- Exercise directions -
In the records below, the line with "From S2P Require" opens the range and the line with "(** [d + timedelta(days=1)]" closes it; print that range exactly and nothing else.

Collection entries
Lemma json_compact_ascii v : plain v = true -> str_forall is_ascii (json_compact v) = true.
Proof.
  induction v as [|b|z|f|s|l IH|d IH] using val_ind'; intros Hp; try done.
  - by destruct b.
  - change (json_compact (VInt z)) with (str_int z). unfold str_int.
    destruct (z <? 0) eqn:E; cbn [str_forall]; apply decimal_ascii.
    + pose proof (str_nat_isdecimal (- z) ltac:(lia)) as Hd. by apply andb_true_iff in Hd as [_ Hd].
    + pose proof (str_nat_isdecimal z ltac:(lia)) as Hd. by apply andb_true_iff in Hd as [_ Hd].
  - apply json_string_ascii.
  - rewrite json_list, !str_forall_app. cbn [plain] in Hp. apply andb_true_iff. split; [done|].
    apply andb_true_iff. split; [|done].
    induction IH as [|v l Hv _ IH]; [done|]. cbn [forallb] in Hp. apply andb_true_iff in Hp as [Hpv Hp].
    destruct l; [by apply Hv|]. rewrite items_cons, str_forall_app. cbn [str_forall].
    by rewrite Hv, IH.
  - rewrite json_dict, !str_forall_app. cbn [plain] in Hp. apply andb_true_iff in Hp as [_ Hp].
    apply andb_true_iff. split; [done|]. apply andb_true_iff. split; [|done].
    induction IH as [|[k v] d Hv _ IH]; [done|]. cbn [forallb snd] in Hp, Hv. apply andb_true_iff in Hp as [Hpv Hp].
    destruct d.
    + cbn [members_text]. rewrite !str_forall_app, json_string_ascii. cbn [str_forall]. by rewrite Hv.
    + rewrite members_cons, str_forall_app, json_string_ascii. cbn [str_forall andb].
      rewrite str_forall_app. cbn [str_forall]. by rewrite Hv, IH.
Qed.

Lemma utf8_ascii s : str_forall is_ascii s = true -> utf8_text s = Some s.
Proof.
  induction s as [|c s IH]; [done|]. cbn [str_forall utf8_text]. intros [Hc Hs]%andb_true_iff.
  unfold is_ascii in Hc. rewrite Hc, IH by done. done.
Qed.

(** ** The fuel is enough

    Every value takes at least one character, so that twice the length of the
    text always suffices, whatever the text. *)

Abbreviation slen := String.length.

Lemma skip_ws_len s : (slen (skip_ws s) <= slen s)%nat.
Proof. induction s as [|c s IH]; simpl; [lia|]. destruct (is_ws c); simpl; lia. Qed.
(* ===== verification/KlineCursor.v ===== *)
(** tools/kline_cursor.py, and the paginated candle tool over it: cursors that
    carry the provider's token, the query it belongs to and the date range the
    query resolved to.

    The cursor's text is base64 of JSON; decoding covers texts of code points
    below 256 in UTF-8 without a byte-order mark. *)

From Stdlib Require Import SpecFloat.
From S2P Require Import Prelude PyStr PyFloat PyDec DecText DecParse PyVal Identity Validation JsonText Base64 JsonParse.

#[local] Open Scope list_scope.

Definition CURSOR_VERSION : Z := 1.
Definition MAX_CURSOR_CHARS : Z := 8192.
Definition BOUND_FILTERS : list string := ["code"; "ktype"; "start"; "end"; "max_count"; "autype"].
Definition DEFAULT_RANGE_DAYS : nat := 365.

(** ** Date ranges *)

(** [d + timedelta(days=1)] and [d - timedelta(days=1)]; [None] is
    [OverflowError]. *)
Definition next_day (d : date) : option date :=
  if day d <? month_days (year d) (month d) then Some {| year := year d; month := month d; day := day d + 1 |}
  else if month d <? 12 then Some {| year := year d; month := month d + 1; day := 1 |}
  else if year d <? 9999 then Some {| year := year d + 1; month := 1; day := 1 |}
  else None.
Definition prev_day (d : date) : option date :=
  if 1 <? day d then Some {| year := year d; month := month d; day := day d - 1 |}
  else if 1 <? month d
       then Some {| year := year d; month := month d - 1; day := month_days (year d) (month d - 1) |}
  else if 1 <? year d then Some {| year := year d - 1; month := 12; day := 31 |}
  else None.

(** [d + timedelta(days=n)] and [d - timedelta(days=n)] *)
Fixpoint days_from (step : date -> option date) (n : nat) (d : date) : result date :=
  match n with
  | O => Ok d
  | S n => match step d with Some d => days_from step n d | None => Err OverflowError end
  end.

(** Digits with leading zeros. *)
Fixpoint zero_padded (n : nat) (s : string) : string :=
  match n with
  | O => s
  | S n => if (String.length s <=? n)%nat then String "0" (zero_padded n s) else s
  end.
Definition isoformat (d : date) : string :=
  (zero_padded 4 (str_nat (year d)) ++ "-" ++ zero_padded 2 (str_nat (month d)) ++ "-"
   ++ zero_padded 2 (str_nat (day d)))%string.

(** [resolve_date_range]; [today] is the clock's date. *)
Definition resolve_dates (start stop : val) (today : date) : result (date * date) :=
  (let! (parsed_start, parsed_end) := validate_date_range start stop None in
   match parsed_start, parsed_end with
   | Some a, Some b => Ok (a, b)
   | None, Some b => a <- days_from prev_day DEFAULT_RANGE_DAYS b ;; Ok (a, b)
   | Some a, None => b <- days_from next_day DEFAULT_RANGE_DAYS a ;; Ok (a, b)
   | None, None => a <- days_from prev_day DEFAULT_RANGE_DAYS today ;; Ok (a, today)
   end)%py.
Definition resolve_date_range (start stop : val) (today : date) : result (string * string) :=
  (let! (a, b) := resolve_dates start stop today in Ok (isoformat a, isoformat b))%py.

(** ** Cursors *)

Definition envelope (token : string) (query : dict) (resolved : string * string) : val :=
  VDict [("v", VInt CURSOR_VERSION);
         ("q", VDict (map (fun name => (name, dget_none name query)) BOUND_FILTERS));
         ("r", VDict [("start", VStr (fst resolved)); ("end", VStr (snd resolved))]);
         ("k", VStr (b64encode false token))].

(** [encode_cursor] *)
Definition encode_cursor (token : string) (query : dict) (resolved : string * string) : string :=
  b64encode true (json_compact (sort_keys (envelope token query resolved))).

(** The envelope of a cursor's text; [None] for any of the errors caught. *)
Definition cursor_envelope (cursor : string) : option val :=
  if isascii cursor then
    bytes ← urlsafe_b64decode cursor; text ← utf8_text bytes; json_loads text
  else None.

Definition mismatched (bound query : dict) : list string :=
  List.filter (fun name => negb (py_eqb (dget_none name bound) (dget_none name query))) BOUND_FILTERS.

(** [decode_cursor] *)
Definition decode_cursor (cursor : val) (query : dict) : result (string * (string * string)) :=
  (text <- match cursor with
           | VStr s => if nonempty (strip s) then Ok s
                       else Err (CursorError "cursor must be a non-empty string from a previous page.")
           | _ => Err (CursorError "cursor must be a non-empty string from a previous page.")
           end ;;
   _ <- refuse_if (MAX_CURSOR_CHARS <? len text) (CursorError "it was not produced by this server.") ;;
   decoded <- match cursor_envelope text with
              | Some v => Ok v
              | None => Err (CursorError "cursor is malformed.")
              end ;;
   d <- match decoded with
        | VDict d => Ok d
        | _ => Err (CursorError "cursor does not contain a continuation envelope.")
        end ;;
   _ <- refuse_if (negb (py_eqb (dget_none "v" d) (VInt CURSOR_VERSION)))
          (CursorError "Start the query again without a cursor.") ;;
   let! (bound, resolved) := match dget_none "q" d, dget_none "r" d with
                             | VDict q, VDict r => Ok (q, r)
                             | _, _ => Err (CursorError "cursor is missing its bound query.")
                             end in
   token <- match dget_none "k" d with
            | VStr t => Ok t
            | _ => Err (CursorError "cursor is missing its continuation token.")
            end ;;
   _ <- refuse_if (negb (bool_decide (mismatched bound query = [])))
          (CursorError "cursor belongs to a different query and cannot continue this one") ;;
   range <- match dget_none "start" resolved, dget_none "end" resolved with
            | VStr a, VStr b => Ok (a, b)
            | _, _ => Err (CursorError "cursor is missing its resolved date range.")
            end ;;
   match b64decode token with
   | Some t => Ok (t, range)
   | None => Err (CursorError "cursor's continuation token is not decodable.")
   end)%py.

- Solution for this problem -
From S2P Require Import Prelude PyStr PyFloat PyDec DecText DecParse PyVal Identity Validation JsonText Base64 JsonParse.

#[local] Open Scope list_scope.

Definition CURSOR_VERSION : Z := 1.
Definition MAX_CURSOR_CHARS : Z := 8192.
Definition BOUND_FILTERS : list string := ["code"; "ktype"; "start"; "end"; "max_count"; "autype"].
Definition DEFAULT_RANGE_DAYS : nat := 365.

(** ** Date ranges *)

(** [d + timedelta(days=1)] and [d - timedelta(days=1)]; [None] is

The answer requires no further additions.